Characterizing dementia risk in individuals with mild cognitive impairment using manifold learning, blood biomarkers, cognitive and imaging data.

Background: Uniform manifold approximation and projection (UMAP) is a technique for dimension reduction and visualization of high‐dimensional (HD) data. Here, we apply UMAP to represent in two dimensions, data from members of the Wake Forest School of Medicine Alzheimer’s Disease Research Center (WFUSM‐ADRC) clinical cohort.

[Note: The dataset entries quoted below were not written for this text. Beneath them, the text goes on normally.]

(* ===== verification/Pmm.v ===== *)
(** The physical memory manager, kernel/src/mm/pmm.c: a bitmap allocator of
    4 KiB page frames with a reference count per frame (for copy-on-write).

    The record [pmm] holds the file's static variables and the physical memory
    it writes through the HHDM window.  [bitmap] is the byte array behind the
    pointer of the same name ([bitmap_ptr] is the pointer, [None] for NULL);
    [page_refcount] is the zero-initialised [uint16_t] array, kept as the finite
    map of its non-default cells; [mem] maps the physical address of an aligned
    64-bit word to its value (absent = 0).  The [pmm_lock] brackets are
    transparent on this single-CPU kernel (see file Spinlock). *)
From stdpp Require Import prelude gmap list.
From Stdlib Require Import ZArith Lia.
From S2P Require Import Prelude Bitmap.

Open Scope Z_scope.

Definition PMM_PAGE_SIZE : Z := 4096.

Definition MAX_PAGES : Z := 262144.

Definition LIMINE_MEMMAP_USABLE : Z := 0.

(** An entry of the boot loader's memory map. *)
Record memmap_entry := MemmapEntry { base : Z; length_ : Z; type_ : Z }.

Record pmm := Pmm {
  bitmap_ptr : option Z;
  bitmap : list Z;
  max_page_index : Z;
  usable_pages : Z;
  used_pages : Z;
  highest_address : Z;
  hhdm_offset : Z;
  page_refcount : gmap Z Z;
  mem : gmap Z Z
}.

Definition set_bitmap (s : pmm) (b : list Z) : pmm :=
  Pmm (bitmap_ptr s) b (max_page_index s) (usable_pages s) (used_pages s)
      (highest_address s) (hhdm_offset s) (page_refcount s) (mem s).

Definition set_used_pages (s : pmm) (n : Z) : pmm :=
  Pmm (bitmap_ptr s) (bitmap s) (max_page_index s) (usable_pages s) n
      (highest_address s) (hhdm_offset s) (page_refcount s) (mem s).

Definition set_page_refcount (s : pmm) (r : gmap Z Z) : pmm :=
  Pmm (bitmap_ptr s) (bitmap s) (max_page_index s) (usable_pages s) (used_pages s)
      (highest_address s) (hhdm_offset s) r (mem s).

Definition set_mem (s : pmm) (m : gmap Z Z) : pmm :=
  Pmm (bitmap_ptr s) (bitmap s) (max_page_index s) (usable_pages s) (used_pages s)
      (highest_address s) (hhdm_offset s) (page_refcount s) m.

(** The values of the static variables at boot. *)
Definition pmm_boot (m : gmap Z Z) : pmm := Pmm None [] 0 0 0 0 0 ∅ m.

(** [phys_to_virt]: the HHDM address of a physical address. *)
Definition phys_to_virt (s : pmm) (phys : Z) : Z := u64 (phys + hhdm_offset s).

(** A physical word read, and [memset(phys_to_virt(a), 0, n)] on whole words. *)
Definition mem_read (m : gmap Z Z) (a : Z) : Z := default 0 (m !! a).

Definition mem_write (m : gmap Z Z) (a v : Z) : gmap Z Z := <[a := v]> m.

Definition mem_zero (m : gmap Z Z) (a n : Z) : gmap Z Z :=
  filter (fun kv => ~ (a <= kv.1 < a + n)) m.

(** ** pmm_init *)

(** Pass 1: the highest physical address of the map. *)
Definition init_highest (entries : list memmap_entry) (hi : Z) : Z :=
  fold_left (fun hi e => let top := u64 (base e + length_ e) in
                         if hi <? top then top else hi) entries hi.

Definition bitmap_pages_of (bitmap_size : Z) : Z :=
  (bitmap_size + PMM_PAGE_SIZE - 1) / PMM_PAGE_SIZE.

(** Pass 2: the first usable entry that can hold the bitmap loses its first
    [bitmap_pages] pages; the pass stops there. *)
Fixpoint init_place_bitmap (entries : list memmap_entry) (bitmap_size : Z)
  : option (Z * list memmap_entry) :=
  match entries with
  | [] => None
  | e :: es =>
      if (type_ e =? LIMINE_MEMMAP_USABLE) && (bitmap_size <=? length_ e) then
        let n := bitmap_pages_of bitmap_size * PMM_PAGE_SIZE in
        Some (base e, MemmapEntry (u64 (base e + n)) (u64 (length_ e - n)) (type_ e) :: es)
      else
        match init_place_bitmap es bitmap_size with
        | Some (b, es') => Some (b, e :: es')
        | None => None
        end
  end.

(** [for (p = 0; p < page_count; p++) bitmap_clear(bitmap, start_page + p)]. *)
Fixpoint clear_range (bm : list Z) (start : Z) (n : nat) : list Z :=
  match n with
  | O => bm
  | S n => clear_range (bitmap_clear bm start) (start + 1) n
  end.

(** Pass 3: mark the pages of the usable entries free and count them. *)
Fixpoint init_free_usable (entries : list memmap_entry) (bm : list Z) (usable : Z)
  : list Z * Z :=
  match entries with
  | [] => (bm, usable)
  | e :: es =>
      if type_ e =? LIMINE_MEMMAP_USABLE then
        let start_page := base e / PMM_PAGE_SIZE in
        let page_count := length_ e / PMM_PAGE_SIZE in
        init_free_usable es (clear_range bm start_page (Z.to_nat page_count))
                         (u64 (usable + page_count))
      else init_free_usable es bm usable
  end.

Definition pmm_init (memmap : option (list memmap_entry)) (hhdm : option Z) (s : pmm) : pmm :=
  match memmap, hhdm with
  | Some entries, Some offset =>
      let hi := init_highest entries (highest_address s) in
      let max := hi / PMM_PAGE_SIZE in
      let bitmap_size := (max + 7) / 8 in
      let '(ptr, bm0, entries') :=
        match init_place_bitmap entries bitmap_size with
        | Some (b, es) => (Some (u64 (b + offset)), replicate (Z.to_nat bitmap_size) 255, es)
        | None => (bitmap_ptr s, bitmap s, entries)
        end in
      match ptr with
      | None =>
          Pmm ptr bm0 max (usable_pages s) (used_pages s) hi offset (page_refcount s) (mem s)
      | Some _ =>
          let '(bm, usable) := init_free_usable entries' bm0 (usable_pages s) in
          let '(bm', used) :=
            if nonzero (bitmap_test bm 0) then (bm, 0) else (bitmap_set bm 0, 1) in
          Pmm ptr bm' max usable used hi offset ∅ (mem s)
      end
  | _, _ => s
  end.

(** ** Allocation *)

(** The scan [for (i = ...; i < max; i++) if (!bitmap_test(bitmap, i))]: the
    first clear bit among [i .. i + n - 1]. *)
Fixpoint first_clear (bm : list Z) (i : Z) (n : nat) : option Z :=
  match n with
  | O => None
  | S n => if nonzero (bitmap_test bm i) then first_clear bm (i + 1) n else Some i
  end.

(** [if (page < MAX_PAGES) page_refcount[page] = v]. *)
Definition refcount_store (s : pmm) (page v : Z) : pmm :=
  if page <? MAX_PAGES then set_page_refcount s (<[page := u16 v]> (page_refcount s)) else s.

(** The bookkeeping of one allocated page: bit set, [used_pages++], count 1. *)
Definition take_page (s : pmm) (i : Z) : pmm :=
  refcount_store
    (set_used_pages (set_bitmap s (bitmap_set (bitmap s) i)) (u64 (used_pages s + 1))) i 1.

Definition pmm_alloc_page (s : pmm) : pmm * Z :=
  match first_clear (bitmap s) 1 (Z.to_nat (max_page_index s - 1)) with
  | Some i =>
      let s1 := take_page s i in
      let addr := u64 (i * PMM_PAGE_SIZE) in
      (set_mem s1 (mem_zero (mem s1) addr PMM_PAGE_SIZE), addr)
  | None => (s, 0)
  end.

Definition drop_page (s : pmm) (page : Z) : pmm :=
  set_used_pages (set_bitmap s (bitmap_clear (bitmap s) page)) (u64 (used_pages s - 1)).

Definition pmm_free_page (s : pmm) (phys_addr : Z) : pmm :=
  let page := phys_addr / PMM_PAGE_SIZE in
  if (page =? 0) || (max_page_index s <=? page) then s
  else if nonzero (bitmap_test (bitmap s) page)
       then refcount_store (drop_page s page) page 0
       else s.

(** The inner scan of [pmm_alloc_pages]: [Some j] when page [i + j] is the
    first used one among the next [n] pages below [max]. *)
Fixpoint first_used (bm : list Z) (max i j : Z) (n : nat) : option Z :=
  match n with
  | O => None
  | S n =>
      if i + j <? max then
        if nonzero (bitmap_test bm (i + j)) then Some j else first_used bm max i (j + 1) n
      else None
  end.

(** The outer loop, from index [i]: [i += j] skips past a used page, [i++]
    closes each iteration.  Each round increases [i], so [fuel] rounds cover
    [i + fuel >= max]. *)
Fixpoint find_run (bm : list Z) (max count i : Z) (fuel : nat) : option Z :=
  match fuel with
  | O => None
  | S fuel =>
      if i <? max then
        match first_used bm max i 0 (Z.to_nat count) with
        | Some j => find_run bm max count (i + j + 1) fuel
        | None =>
            if u64 (i + count) <=? max then Some i else find_run bm max count (i + 1) fuel
        end
      else None
  end.

Fixpoint take_pages (s : pmm) (i : Z) (n : nat) : pmm :=
  match n with
  | O => s
  | S n => take_pages (take_page s i) (i + 1) n
  end.

Definition pmm_alloc_pages (s : pmm) (count : Z) : pmm * Z :=
  if count =? 0 then (s, 0)
  else if count =? 1 then pmm_alloc_page s
  else
    match find_run (bitmap s) (max_page_index s) count 1 (Z.to_nat (max_page_index s)) with
    | Some i =>
        let s1 := take_pages s i (Z.to_nat count) in
        let addr := u64 (i * PMM_PAGE_SIZE) in
        (set_mem s1 (mem_zero (mem s1) addr (u64 (count * PMM_PAGE_SIZE))), addr)
    | None => (s, 0)
    end.

Fixpoint free_pages_loop (s : pmm) (phys_addr i : Z) (n : nat) : pmm :=
  match n with
  | O => s
  | S n => free_pages_loop (pmm_free_page s (u64 (phys_addr + i * PMM_PAGE_SIZE)))
                           phys_addr (i + 1) n
  end.

Definition pmm_free_pages (s : pmm) (phys_addr count : Z) : pmm :=
  free_pages_loop s phys_addr 0 (Z.to_nat count).

(** ** Statistics *)

Definition pmm_get_total_memory (s : pmm) : Z := u64 (usable_pages s * PMM_PAGE_SIZE).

Methods: We examined baseline data from 542 WFUSM‐ADRC participants with mean age 70.1 years (range 54‐95 years), including 66% women and 18% Black self‐reported participants. A total of 195 participants were adjudicated with mild cognitive impairment(MCI), 67 with dementia and 280 were normal controls(NC) at baseline. Participants were further classified according to the stability of their cognitive status during 6.7 years of follow‐up with respect to baseline. We created a vector of 36 variables including cognitive tests, blood‐based biomarkers, MRI measures and age for each participant using baseline data. Based on UMAP, a 2D view of the data was created. Next, we fitted a nonlinear support vector machine with a Gaussian‐kernel and generated the boundary decision using data from participants classified at baseline as NC and dementia who kept the same status during their follow‐up. Data from individuals with MCI who remained stable, converted to dementia, or reverted to NC was provided to the classifier. The distance of each sample to the boundary was estimated. We evaluated this distance as a multimodal measure of AD dementia risk using a Wilcoxon test.

Results: The classifier discriminated NC from dementia cases with an area under the curve of 96.3. The blue area in Figure 1 surrounded by the classifier’s boundary decision, we refer to as the “high‐risk zone”. Overall individuals with MCI falling inside the risk zone at baseline had significantly worse values of cognitive parameters (Verbal Fluency, AVLT, Digit Span, MoCA, Trails A &B), blood (GFAP, ptau181, NFL) and imaging biomarkers (AD Pattern Similarity scores, hippocampal and a temporal‐metaROI volume),(p < 0.001) than those individuals with MCI outside the high‐risk zone. Positive distances indicate the samples to be inside the zone. Differences in distances between the three MCIs groups were significant (p < 0.001).

Conclusions: UMAP 2D projections have explanatory value to evaluate dementia risk in MCI.